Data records
[Start of section]

Lemma unmount_keeps NF path owned s : consistent owned s -> (forall a, found_mount path s = Some a -> a ∈ owned) ->
  after (fs_unmount blockdev_close NF path) (fun _ s' => consistent (without_found owned path s) s') s.
Proof.
  intros (x & Hx & Ho & Hi) Hu r s' E. unfold fs_unmount in E.
  assert (E1 : (let! f := (let! p := normalized path in find_mount p) in
     match f with Some (a, _) => put_mount blockdev_close a ;;; put_mount blockdev_close a ;;; ret 0 | None => ret NF end) s = (Ret r, s')).
  { rewrite <- E. unfold bind. by destruct (normalized path s) as [[] ?]. }
  clear E. revert r s' E1. apply after_bind.
  assert (Hpf : after (let! p := normalized path in find_mount p) (fun f s1 => match f with
      | None => s1 = s
      | Some (a, rest) => exists m, mount_at s !! a = Some m /\ s1 = set_mount_at a (set_ref (m_ref m + 1) m) s end) s).
  { apply after_bind, after_normalized. intros p. apply after_find_mount; [done|]. intros a rest m Em. by exists m. }
  intros f s1 Ef. specialize (Hpf f s1 Ef). unfold without_found, found_mount in *. rewrite Ef in Hu |- *. cbn [fst] in *.
  destruct f as [[a rest]|]; [|apply after_ret; subst s1; by exists x].
  destruct Hpf as (m & Em & ->). pose proof (Ho a (Hu a eq_refl)) as Hxa.
  destruct (i_count _ _ Hi a m Em) as [Hc Hp].
  assert (E2 : mount_at (set_mount_at a (set_ref (m_ref m + 1) m) s) !! a = Some (set_ref (m_ref m + 1) m)) by apply lookup_insert_eq.
  apply after_bind, (after_put_mount _ _ _ _ _ E2). intros w. unfold dropped. cbn [m_ref set_ref].
  destruct (Z.eqb_spec (m_ref m + 1) 1); [lia|]. replace (m_ref m + 1 - 1) with (m_ref m) by lia.
  set (s2 := with_world w _).
  assert (I2 : fs_inv x s2).
  { apply inv_world. apply (inv_ext (more a 0 x)); [intros b _; unfold more; destruct (decide (b = a)); lia|].
    replace (set_mount_at a (set_ref (m_ref m) _) (set_mount_at a _ s)) with (set_mount_at a (set_ref (m_ref m + 0) m) s);
      [apply inv_ref; done || lia|]. unfold set_mount_at. cbn. rewrite insert_insert_eq, Z.add_0_r. done. }
  assert (E3 : mount_at s2 !! a = Some (set_ref (m_ref m) m)) by (cbn; apply lookup_insert_eq).
  apply after_bind, (after_put_mount _ _ _ _ _ E3). intros w2. apply after_ret. exists (more a (-1) x). split; [|split].
  - intros b. unfold more. destruct (decide (b = a)) as [->|]; [lia|apply Hx].
  - intros b [Hba Hb]%list_elem_of_filter. unfold more. destruct (decide (b = a)); [done|by apply Ho].
  - apply inv_world, inv_put; [done|done|lia].
Qed.
End Spec.

(** ** Series of calls *)

Inductive fs_op :=
  | OMount (path fsname : list Z) (dev : option Z) (sector : Z) | OUnmount (path : list Z)
  | OOpenFile (path : list Z) | OCreateFile (path : list Z) (len : Z) | OOpenDir (path : list Z)
  | OCloseFile (handle : Z) | OCloseDir (handle : Z)
  | ORead (handle buf offset len : Z) | OStat (handle : Z) | OTruncate (handle len : Z)
  | ORemove (path : list Z) | OMakeDir (path : list Z) | OStatFs (path : list Z) | OLoad (path : list Z) (ptr maxlen : Z).

Section Series.
Context {W : Type}.
Variables (malloc : Z -> M (fs_state W) (option Z)) (blockdev_close : Z -> M W unit) (impls : list (list Z * fs_api W)).
Variables (NOT_FOUND NO_MEMORY BAD_PATH ALREADY_MOUNTED NOT_SUPPORTED : Z).

Definition ignore {A} (c : M (fs_state W) A) : M (fs_state W) unit := let! _ := c in ret tt.

Definition run_op (o : fs_op) : M (fs_state W) unit :=
  match o with
  | OMount p n d k => ignore (fs_mount_named malloc blockdev_close NOT_FOUND NO_MEMORY BAD_PATH ALREADY_MOUNTED impls p n d k)
  | OUnmount p => ignore (fs_unmount blockdev_close NOT_FOUND p)
  | OOpenFile p => ignore (fs_open_file malloc blockdev_close NOT_FOUND NO_MEMORY NOT_SUPPORTED p)
  | OCreateFile p n => ignore (fs_create_file malloc blockdev_close NOT_FOUND NO_MEMORY NOT_SUPPORTED p n)
  | OOpenDir p => ignore (fs_open_dir malloc blockdev_close NOT_FOUND NO_MEMORY NOT_SUPPORTED p)
  | OCloseFile h => ignore (fs_close_file blockdev_close h)
  | OCloseDir h => ignore (fs_close_dir blockdev_close NOT_SUPPORTED h)
  | ORead h b o n => ignore (fs_read_file h b o n)
  | OStat h => ignore (fs_stat_file h)
  | OTruncate h n => ignore (fs_truncate_file h n)
  | ORemove p => ignore (fs_remove_file blockdev_close NOT_FOUND NOT_SUPPORTED p)
  | OMakeDir p => ignore (fs_make_dir blockdev_close NOT_FOUND NOT_SUPPORTED p)
  | OStatFs p => ignore (fs_stat_fs blockdev_close NOT_FOUND NOT_SUPPORTED p)
  | OLoad p b n => ignore (fs_load_file malloc blockdev_close NOT_FOUND NO_MEMORY NOT_SUPPORTED p b n)
  end.

(** The callers keep to this: only a mount of [owned] is unmounted. *)
Definition legal (owned : list Z) (o : fs_op) (s : fs_state W) : Prop :=
  match o with OUnmount p => forall a, found_mount p s = Some a -> a ∈ owned | _ => True end.

(** The mounts made and not yet given up, after [o] led from [s] to [s']. *)
Definition owned_after (o : fs_op) (owned : list Z) (s s' : fs_state W) : list Z :=
  match o with OMount _ _ _ _ => with_new owned s s' | OUnmount p => without_found owned p s | _ => owned end.

Inductive series : list Z -> fs_state W -> list fs_op -> fs_state W -> Prop :=
  | series_nil owned s : series owned s [] s
  | series_cons owned s o s1 os s2 : legal owned o s -> run_op o s = (Ret tt, s1) -> series (owned_after o owned s s1) s1 os s2 ->
      series owned s (o :: os) s2.

Lemma after_ignore {A} (c : M (fs_state W) A) P s : after c (fun _ => P) s -> after (ignore c) (fun _ => P) s.
Proof. intros H. apply after_bind. eapply after_mono; [exact H|]. intros a s' HP. by apply after_ret. Qed.

Lemma consistent_keeps {A} (c : M (fs_state W) A) owned s : consistent owned s ->
  (forall x, fs_inv x s -> (forall a, 0 <= x a) -> after c (fun _ s' => fs_inv x s') s) -> after (ignore c) (fun _ => consistent owned) s.
Proof.
  intros (x & Hx & Ho & Hi) H. apply after_ignore. eapply after_mono; [by apply (H x)|]. intros a s' H'. by exists x.
Qed.

Lemma opens_keep path hook supported publish owned s : allocates malloc -> publishes publish -> consistent owned s ->
  after (open_with malloc blockdev_close NOT_FOUND NO_MEMORY NOT_SUPPORTED path hook supported publish) (fun _ => consistent owned) s.
Proof.
  intros Al Pub (x & Hx & Ho & Hi). eapply after_mono; [by apply (open_with_keeps _ _ _ _ _ _ _ _ _ x)|].
  intros r s' [H'|(a & _ & H')]; [by exists x|].
  assert (Hm : forall b, x b <= more a 1 x b) by (intros b; unfold more; destruct (decide (b = a)); lia).
  exists (more a 1 x). split; [intros b; specialize (Hx b); specialize (Hm b); lia|]. split; [|done].
  intros b Hb%Ho. specialize (Hm b). lia.
Qed.

Lemma load_keeps path ptr maxlen owned s : allocates malloc -> consistent owned s ->
  after (fs_load_file malloc blockdev_close NOT_FOUND NO_MEMORY NOT_SUPPORTED path ptr maxlen) (fun _ => consistent owned) s.
Proof.
  intros Al Hc. apply after_bind. eapply after_mono; [apply opens_keep; [done|apply publishes_file|done]|]. intros [err h] s1 (x & Hx & Ho & Hi).
  apply after_if; intros _; [apply after_ret; by exists x|]. destruct h as [h|]; [|done].
  apply after_bind. eapply after_mono; [apply (on_file_keeps _ _ _ x); done|]. intros [e st] s2 H2.
  apply after_bind. eapply after_mono; [apply (on_file_keeps _ _ _ x); done|]. intros n s3 H3.
  apply after_bind. eapply after_mono; [apply (close_file_keeps _ _ x); done|]. intros e' s4 H4. apply after_ret. by exists x.
Qed.

Lemma consistent_same owned (s : fs_state W) : consistent owned s -> consistent (with_new owned s s) s.
Proof.
  intros (x & Hx & Ho & Hi). exists x. split; [done|]. split; [|done].
  intros a [[? ?]%list_elem_of_filter|?]%elem_of_app; [done|by apply Ho].
Qed.

Lemma run_op_keeps o owned s : allocates malloc -> consistent owned s -> legal owned o s ->
  after (run_op o) (fun _ s' => consistent (owned_after o owned s s') s') s.
Proof.
  intros Al Hc Hl. destruct o; cbn [run_op owned_after legal] in *.
  - apply after_bind. unfold fs_mount_named. destruct (find_fs impls fsname); [|by apply after_ret, after_ret, consistent_same].
    eapply after_mono; [by apply mount_keeps|]. intros e s' H'. by apply after_ret.
  - apply after_ignore. by apply unmount_keeps.
  - apply after_ignore, opens_keep; [done|apply publishes_file|done].
  - apply after_ignore, opens_keep; [done|apply publishes_file|done].
  - apply after_ignore, opens_keep; [done|apply publishes_dir|done].
  - apply consistent_keeps; [done|]. intros. by apply close_file_keeps.
  - apply consistent_keeps; [done|]. intros. by apply close_dir_keeps.
  - apply consistent_keeps; [done|]. intros. by apply on_file_keeps.
  - apply consistent_keeps; [done|]. intros. by apply on_file_keeps.
  - apply consistent_keeps; [done|]. intros. by apply on_file_keeps.
  - apply consistent_keeps; [done|]. intros. apply after_bind, after_normalized. intros p. by apply with_mount_keeps.
  - apply consistent_keeps; [done|]. intros. apply after_bind, after_normalized. intros p. by apply with_mount_keeps.
  - apply consistent_keeps; [done|]. intros. by apply with_mount_keeps.
  - apply after_ignore. by apply load_keeps.
Qed.

Lemma series_keeps owned s os s' : allocates malloc -> consistent owned s -> series owned s os s' -> exists left, consistent left s'.
Proof.
  intros Al Hc Hs. induction Hs as [|owned s o s1 os s2 Hl E _ IH]; [by eexists|]. apply IH. by apply (run_op_keeps o owned s Al Hc Hl tt s1).
Qed.
End Series.

(** C32.  After any series of calls that return, mounts, unmounts, openings, closings
    and others, that starts without mounts and in which no mount is unmounted twice
    (each [fs_unmount] reaches a mount that was mounted and not unmounted since),
    whatever the drivers, the device layer and the allocator answer, every open file and
    directory has its mount in the table, with one reference for each of them, so that a
    call through a handle reaches the driver that opened it. *)
Theorem mounts_outlive_handles {W} malloc blockdev_close impls NF NM BP AM NS (w : W) os s :
  allocates malloc -> series malloc blockdev_close impls NF NM BP AM NS [] (mk_fs [] ∅ ∅ ∅ w) os s ->
  NoDup (mounts s) /\
  (forall a, a ∈ mounts s -> exists m, mount_at s !! a = Some m /\ 0 < m_ref m /\ handles a s <= m_ref m) /\
  (forall h f, file_at s !! h = Some f -> h_mount f ∈ mounts s /\ exists m, mount_at s !! h_mount f = Some m /\
     forall buf offset n, fs_read_file h buf offset n s = call (read (m_api m)) (fun g => g (h_cookie f) buf offset n) s) /\
  (forall h f, dir_at s !! h = Some f -> h_mount f ∈ mounts s).
Proof.
  intros Al Hs. assert (H0 : consistent [] (mk_fs [] ∅ ∅ ∅ w)).
  { exists (fun _ => 0). split; [done|]. split; [by intros a ?%elem_of_nil|]. split; cbn; try done; [constructor|..].
    intros a. rewrite lookup_empty. split; [by intros ?%elem_of_nil|by intros []]. }
  destruct (series_keeps _ _ _ _ _ _ _ _ _ _ _ _ Al H0 Hs) as (left & x & Hx & _ & [Hn Hl Hc Hf Hd]).
  split; [done|]. split; [|split].
  - intros a [m Em]%Hl. exists m. destruct (Hc a m Em). split; [done|]. split; [done|]. specialize (Hx a). lia.
  - intros h f Ef. pose proof (Hf h f Ef) as Hm. split; [by apply Hl|]. destruct Hm as [m Em]. exists m. split; [done|].
    intros. unfold fs_read_file, on_file, bind, deref_file, deref_mount. by rewrite Ef, Em.
  - intros h f Ef. by apply Hl, (Hd h f).
Qed.

(** ** A driver for which every call succeeds *)

Definition free_address (n : Z) : M (fs_state unit) (option Z) := fun s =>
  (Ret (Some (fresh ({[0]} ∪ dom (mount_at s) ∪ dom (file_at s) ∪ dom (dir_at s) : gset Z))), s).

Lemma free_address_allocates : allocates free_address.
Proof.
  intros n s r s' E. injection E as <- <-. split; [exists (fs_world s); by destruct s|]. intros a [= <-].
  pose proof (is_fresh ({[0]} ∪ dom (mount_at s) ∪ dom (file_at s) ∪ dom (dir_at s) : gset Z)) as H.
  rewrite !not_elem_of_union, !not_elem_of_dom in H. tauto.
Qed.

Definition ready_api : fs_api unit :=
  mk_api None (Some (fun _ _ => ret (0, 7))) (Some (fun _ => ret 0)) (Some (fun _ _ => ret (0, 9))) None None None
    (Some (fun _ => ret (0, mk_stat false 12 12))) (Some (fun _ _ _ n => ret n)) None (Some (fun _ => ret 0)) None None None None None.

Definition close_nothing (d : Z) : M unit unit := ret tt.
Definition run_ready := run_op free_address close_nothing [([101], ready_api)] (-2) (-5) (-20) (-21) (-24).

[End of section]

Directions for this task.
Whenever the string "OTruncate" shows up in a line above, copy that line.

Solution to the problem.
  | ORead (handle buf offset len : Z) | OStat (handle : Z) | OTruncate (handle len : Z)
  | OTruncate h n => ignore (fs_truncate_file h n)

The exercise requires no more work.